Are you suggesting that a pleasant rural/exurban environment, perhaps within a reasonable driving distance of an urban downtown is not quality of life focused? It may not be your preference but it is for many people. Others even like suburbs though that's mostly not my thing.
That's fine if people want to live in the suburbs but... They need to start paying the full amount of what it costs to maintain those suburbs. As it is, the dense urban downtown is subsidizing all of it. That's not fair.
That seems like an incomplete accounting though, as it's looking at net revenue per acre.
When in reality, the productivity of an acre (and therefore its tax revenue) depends on that acre + all its inputs (people, services, etc).
Downtowns (aka central business districts) look wildly productive, but they're fueled by people who live... not there.
From this perspective, it's really more of a call for mixed use development [0], which is able to supply more of its own requirements AND benefit from locality.
The City of London is perhaps the most extreme example. I assume its revenues are astonishing. But hardly anyone lives there. It would be absurd to say that the City is subsidizing the rest of London.
It's not like a city exists in some impermeable bubble from the surrounding area. A great deal is shipped into a city through the suburbs and other surrounding area. Many workers commute in from suburbs which are often cheaper than the city even though they may have better school systems (even though the per student costs are often lower). Food comes in from generally more rural areas.
Cities and especially their denser and more walkable areas are dependent on the surrounding area in many ways. More dependent than the suburbs are on the city except perhaps for employment.

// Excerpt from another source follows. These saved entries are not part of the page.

(* ===== verification/Cert.v ===== *)
(** * Certificates and static keys

    src/crates/corevpn-crypto/src/cert.rs: the static key file format. *)
From S2P Require Import Prelude Errors Text Network Addr.
Local Open Scope Z_scope.

(** ** The static key format of tls-auth *)

(** [{:02x}]. *)
Definition hex_byte (b : Z) : str := [hex_digit (b / 16); hex_digit (b mod 16)].

(** [key.chunks(16)]. *)
Fixpoint chunks (fuel size : nat) (l : bytes) : list bytes :=
  match fuel, l with
  | O, _ | _, [] => []
  | S f, _ => take size l :: chunks f size (drop size l)
  end.

Definition static_key_lines (key : bytes) : list str :=
  [lit "#"; lit "# 2048 bit OpenVPN static key"; lit "#"; lit "-----BEGIN OpenVPN Static key V1-----"] ++
  map (fun chunk => concat (map hex_byte chunk)) (chunks (length key) 16 key) ++
  [lit "-----END OpenVPN Static key V1-----"].

Definition format_static_key (key : bytes) : str :=
  concat (map (fun line => line ++ [10]) (static_key_lines key)).

(** The loop over the pairs of a line; the bytes read so far are the filled
    part of the key. *)
Fixpoint read_pairs (fuel i : nat) (line : str) (key : bytes) : res CryptoError bytes :=
  match fuel with
  | O => Ok key
  | S f =>
      if (i <? length line)%nat then
        if (256 <=? length key)%nat then Ok key else
        if (length line <? i + 2)%nat then Ok key else
        pair ← str_slice line i (i + 2);
        byte ← ok_or (u8_from_hex pair) (InvalidPem (lit "Invalid hex in static key"));
        read_pairs f (i + 2) line (key ++ [byte])
      else Ok key
  end.

Fixpoint read_key_lines (lines : list str) (key : bytes) : res CryptoError bytes :=
  match lines with
  | [] => Ok key
  | line :: lines' =>
      let line := trim line in
      if starts_with (lit "#") line || starts_with (lit "-") line || bool_decide (line = [])
      then read_key_lines lines' key
      else key ← read_pairs (length line) 0 line key; read_key_lines lines' key
  end.

Definition parse_static_key (pem : str) : res CryptoError bytes :=
  key ← read_key_lines (str_lines pem) [];
  if negb (length key =? 256)%nat then
    Err (InvalidPem (lit "Static key wrong length: expected 256, got " ++ fmt_dec (Z.of_nat (length key))))
  else Ok key.

(** ** Reading back a formatted key *)
Lemma all_bytes (P : Z -> Prop) :
  Forall (fun n => P (Z.of_nat n)) (seq 0 256) -> forall b, u8 b -> P b.
Proof.
  intros H b Hb. unfold uint in Hb. rewrite Forall_forall in H. specialize (H (Z.to_nat b)).
  rewrite Z2Nat.id in H by lia. apply H, elem_of_seq. lia.
Qed.

Definition hex_char (c : Z) : Prop :=
  visible c = true /\ c <> 10 /\ c <> 35 /\ c <> 45 /\ c <> 44 /\ c <> 60.
#[local] Instance hex_char_dec c : Decision (hex_char c).
Proof. unfold hex_char. apply _. Defined.

Lemma hex_byte_chars b : u8 b -> Forall hex_char (hex_byte b).
Proof.
  revert b. apply (all_bytes (fun b => Forall hex_char (hex_byte b))).
  apply (bool_decide_unpack _). vm_compute. exact I.
Qed.

Lemma u8_from_hex_byte b : u8 b -> u8_from_hex (hex_byte b) = Some b.
Proof.
  revert b. apply (all_bytes (fun b => u8_from_hex (hex_byte b) = Some b)).
  apply (bool_decide_unpack _). vm_compute. exact I.
Qed.

Definition hex_line (l : bytes) : str := concat (map hex_byte l).

Lemma hex_line_chars l : bytes_ok l -> Forall hex_char (hex_line l).
Proof.
  intros H. induction H as [|b l Hb H IH]; [constructor|].
  apply Forall_app. split; [by apply hex_byte_chars|done].
Qed.

Lemma hex_line_app l m : hex_line (l ++ m) = hex_line l ++ hex_line m.
Proof. unfold hex_line. by rewrite map_app, concat_app. Qed.

Lemma hex_line_length l : length (hex_line l) = (2 * length l)%nat.
Proof. induction l as [|b l IH]; [done|]. unfold hex_line in *. cbn. rewrite IH. lia. Qed.

Lemma hex_chars_ascii s : Forall hex_char s -> ascii s.
Proof. intros H. eapply Forall_impl; [exact H|]. intros c [Hv _]. by apply visible_ascii. Qed.

Lemma ascii_boundary s i : ascii s -> (i <= length s)%nat -> char_boundary s i = true.
Proof.
  intros Hs Hi. unfold char_boundary. apply orb_true_iff. right. destruct (s !! i) as [b|] eqn:Hb.
  - pose proof (Forall_lookup_1 _ _ _ _ Hs Hb) as H. cbn in H. unfold in_range.
    by rewrite (proj2 (Z.leb_gt 128 b)) by lia.
  - apply lookup_ge_None_1 in Hb. apply Nat.eqb_eq. lia.
Qed.

Lemma ascii_slice {E} s a b : ascii s -> (a <= b)%nat -> (b <= length s)%nat ->
  str_slice (E := E) s a b = slice s a b.
Proof. intros Hs Ha Hb. unfold str_slice. by rewrite !ascii_boundary by (done || lia). Qed.

Lemma read_pairs_hex fuel pre cs key :
  bytes_ok (pre ++ cs) -> (length cs <= fuel)%nat -> (length key + length cs <= 256)%nat ->
  read_pairs fuel (2 * length pre) (hex_line (pre ++ cs)) key = Ok (key ++ cs).
Proof.
  revert pre cs key. induction fuel as [|f IH]; intros pre cs key Hok Hf Hk; cbn [read_pairs].
  { destruct cs; [by rewrite app_nil_r|simpl in Hf; lia]. }
  rewrite !hex_line_length, !length_app. destruct cs as [|b cs].
  { cbn [length]. rewrite if_false by (apply Nat.ltb_ge; lia). by rewrite app_nil_r. }
  cbn [length] in *. rewrite if_true by (apply Nat.ltb_lt; lia).
  rewrite if_false by (apply Nat.leb_gt; lia). rewrite if_false by (apply Nat.ltb_ge; lia).
  rewrite ascii_slice; [|by apply hex_chars_ascii, hex_line_chars|lia|
    rewrite hex_line_length, length_app; cbn [length]; lia].
  rewrite (slice_at _ (hex_line pre) (hex_byte b) (hex_line cs)).
  - assert (u8 b) as Hb by (apply Forall_app in Hok as [_ Hok]; by apply Forall_cons in Hok as [? _]).
    rsimp. rewrite (u8_from_hex_byte b Hb). cbn [ok_or]. rsimp.
    specialize (IH (pre ++ [b]) cs (key ++ [b])). rewrite <- !app_assoc in IH. cbn [app] in IH.
    rewrite !length_app in IH. cbn [length] in IH.
    replace (2 * length pre + 2)%nat with (2 * (length pre + 1))%nat by lia. apply IH; [done|lia..].
  - by rewrite hex_line_app.
  - apply hex_line_length.
  - cbn [length hex_byte]. lia.
Qed.

(** ** Lines *)
Definition line_ok (l : str) : Prop := (10 ∉ l) /\ last l <> Some 13.

Lemma strip_cr_id l : last l <> Some 13 -> strip_cr l = l.
Proof.
  unfold strip_cr. destruct l as [|x l] using rev_ind; [done|]. rewrite last_snoc, rev_app_distr.
  cbn [rev app]. intros Hx. repeat case_match; congruence.
Qed.

Lemma split_on_lines ls : Forall line_ok ls ->
  split_on 10 (concat (map (fun l => l ++ [10]) ls)) = ls ++ [[]].
Proof.
  intros H. induction H as [|l ls [Hl _] H IH]; [done|]. cbn [map concat app].
  rewrite <- app_assoc. cbn [app]. by rewrite split_on_app, IH.
Qed.

Lemma str_lines_concat ls : Forall line_ok ls ->
  str_lines (concat (map (fun l => l ++ [10]) ls)) = ls.
Proof.
  intros H. unfold str_lines. rewrite split_on_lines by done.
  induction H as [|l ls [Hl Hr] H IH]; [done|]. cbn [app strip_lines].
  destruct (ls ++ [[]]) as [|x xs] eqn:E; [by destruct ls|]. by rewrite IH, strip_cr_id.
Qed.

(** A line of hexadecimal digits is read as it is. *)
Lemma hex_line_plain l : bytes_ok l -> l <> [] ->
  line_ok (hex_line l) /\ trim (hex_line l) = hex_line l /\
  starts_with (lit "#") (hex_line l) || starts_with (lit "-") (hex_line l)
    || bool_decide (hex_line l = []) = false.
Proof.
  intros Hok Hne. pose proof (hex_line_chars l Hok) as Hc. pose proof (hex_chars_ascii _ Hc) as Ha.
  destruct (hex_line l) as [|x s] eqn:Hs; [destruct l; [done|discriminate Hs]|].
  destruct (last (x :: s)) as [e|] eqn:He; [|by apply last_None in He].
  assert (hex_char e) as He'. { rewrite Forall_forall in Hc. by apply Hc, last_Some_elem_of. }
  pose proof (Forall_inv Hc) as Hx.
  split_and!.
  - split; [|intros H; rewrite He in H; inv H; destruct He' as [Hv _]; by vm_compute in Hv].
    intros Hin. rewrite Forall_forall in Hc. by destruct (Hc _ Hin) as (_ & ? & _).
  - apply (trim_visible _ x e); [done..|apply Hx|apply He'].
  - destruct Hx as (_ & _ & H35 & H45 & _). unfold starts_with.
    change (lit "#") with [35]. change (lit "-") with [45]. cbn [take length]. rewrite take_0.
    by rewrite !bool_decide_eq_false_2 by congruence.
Qed.

Lemma read_key_chunks cs key rest :
  Forall (fun c => bytes_ok c /\ c <> []) cs -> (length key + length (concat cs) <= 256)%nat ->
  read_key_lines (map hex_line cs ++ rest) key = read_key_lines rest (key ++ concat cs).
Proof.
  intros H. revert key. induction H as [|c cs [Hc Hne] H IH]; intros key Hk; cbn [map app concat].
  { by rewrite app_nil_r. }
  destruct (hex_line_plain c Hc Hne) as (_ & Ht & Hs). cbn [concat] in Hk. rewrite length_app in Hk.
  cbn [read_key_lines]. rewrite Ht, Hs.
  rewrite (read_pairs_hex _ [] c key) by (done || (rewrite ?hex_line_length; lia)). rsimp.
  rewrite IH by (rewrite length_app; lia). by rewrite app_assoc.
Qed.

Lemma chunks_spec fuel l : (length l <= fuel)%nat ->
  concat (chunks fuel 16 l) = l /\ (bytes_ok l -> Forall (fun c => bytes_ok c /\ c <> []) (chunks fuel 16 l)).
Proof.
  revert l. induction fuel as [|f IH]; intros l Hl.
  { destruct l; [|simpl in Hl; lia]. split; [done|constructor]. }
  destruct l as [|x l]; [split; [done|constructor]|]. cbn [chunks].
  destruct (IH (drop 16 (x :: l))) as [H1 H2]; [rewrite length_drop; cbn [length] in *; lia|].
  split.
  - cbn [concat]. by rewrite H1, take_drop.
  - intros Hok. constructor; [split; [by apply Forall_take|done]|]. by apply H2, Forall_drop.
Qed.

Lemma static_key_lines_ok key : bytes_ok key -> Forall line_ok (static_key_lines key).
Proof.
  intros Hok. unfold static_key_lines. apply Forall_app. split.
  { repeat constructor; try (apply (bool_decide_unpack _); vm_compute; exact I). }
  apply Forall_app. split.
  - destruct (chunks_spec (length key) key (le_n _)) as [_ H]. specialize (H Hok).
    apply Forall_map. eapply Forall_impl; [exact H|]. intros c [Hc Hne]. by apply hex_line_plain.
  - repeat constructor; apply (bool_decide_unpack _); vm_compute; exact I.
Qed.

Lemma parse_format_static_key key : length key = 256%nat -> bytes_ok key ->
  parse_static_key (format_static_key key) = Ok key.
Proof.
  intros Hlen Hok. unfold parse_static_key, format_static_key. rewrite str_lines_concat by by apply static_key_lines_ok.
  destruct (chunks_spec (length key) key (le_n _)) as [Hcat Hch]. specialize (Hch Hok).
  unfold static_key_lines. cbn [app read_key_lines].
  change (map (fun chunk => concat (map hex_byte chunk)) (chunks (length key) 16 key))
    with (map hex_line (chunks (length key) 16 key)).
  repeat (rewrite if_true by (vm_compute; reflexivity)).
  rewrite read_key_chunks by (done || (rewrite Hcat; cbn [length]; lia)). rewrite Hcat.
  cbn [app read_key_lines]. rewrite if_true by (vm_compute; reflexivity). rsimp.
  by rewrite Hlen.
Qed.

(** A static key file written by [format_static_key] is read back as the
    same key. *)
Theorem static_key_roundtrip (key : bytes) (Hlen : length key = 256%nat) (Hok : bytes_ok key) :
  parse_static_key (format_static_key key) = Ok key.
Proof. by apply parse_format_static_key. Qed.

(** A file whose text is not ASCII can stop the server: the pair of bytes
    [&line[i..i + 2]] is cut inside a character. *)
Theorem static_key_reader_panics (rest : str) :
  parse_static_key (lit "0" ++ [226; 130; 172] ++ [10] ++ rest) = Panic.
Proof.
  unfold parse_static_key, str_lines.
  change (lit "0" ++ [226; 130; 172] ++ [10] ++ rest) with ([48; 226; 130; 172] ++ 10 :: rest).
  rewrite split_on_app by (apply (bool_decide_unpack _); vm_compute; exact I).
  pose proof (split_on_cons 10 rest). destruct (split_on 10 rest) as [|p ps] eqn:Hp; [done|].
  cbn [strip_lines]. by vm_compute.
Qed.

There's a reasonable argument to be made that while San Francisco was the original primary catalyst for development in the Bay Area, Silicon Valley (which is effectively suburban sprawl) would be just fine without the city at all. The same would have been true of the Boston area to a large degree especially 20 years or so ago, except perhaps for the universities.
It makes sense the downtown is where people in the suburbs go to work and that therefore downtown appears to be making more. But that's still ignoring the fact that there's a cost to maintain every road, water pipe, sewer, sidewalk, etc. Those suburbs still cost way more than downtown and the suburbs are not paying enough to maintain their costs. Cities are going bankrupt.
If you want to consider the entire thing one unit (suburbs + downtown = unit), you still have to figure out how to pay for all the services. The more spread out everything is the more those services cost.
So it still comes down to the same thing. If you want, blame it on the government zoning downtown for no residents and only zoning for single family housing and therefore leading to the only affordable thing being the suburbs. But, to maintain those suburbs they're going to have to raise taxes 4x to 8x on everyone in that unit.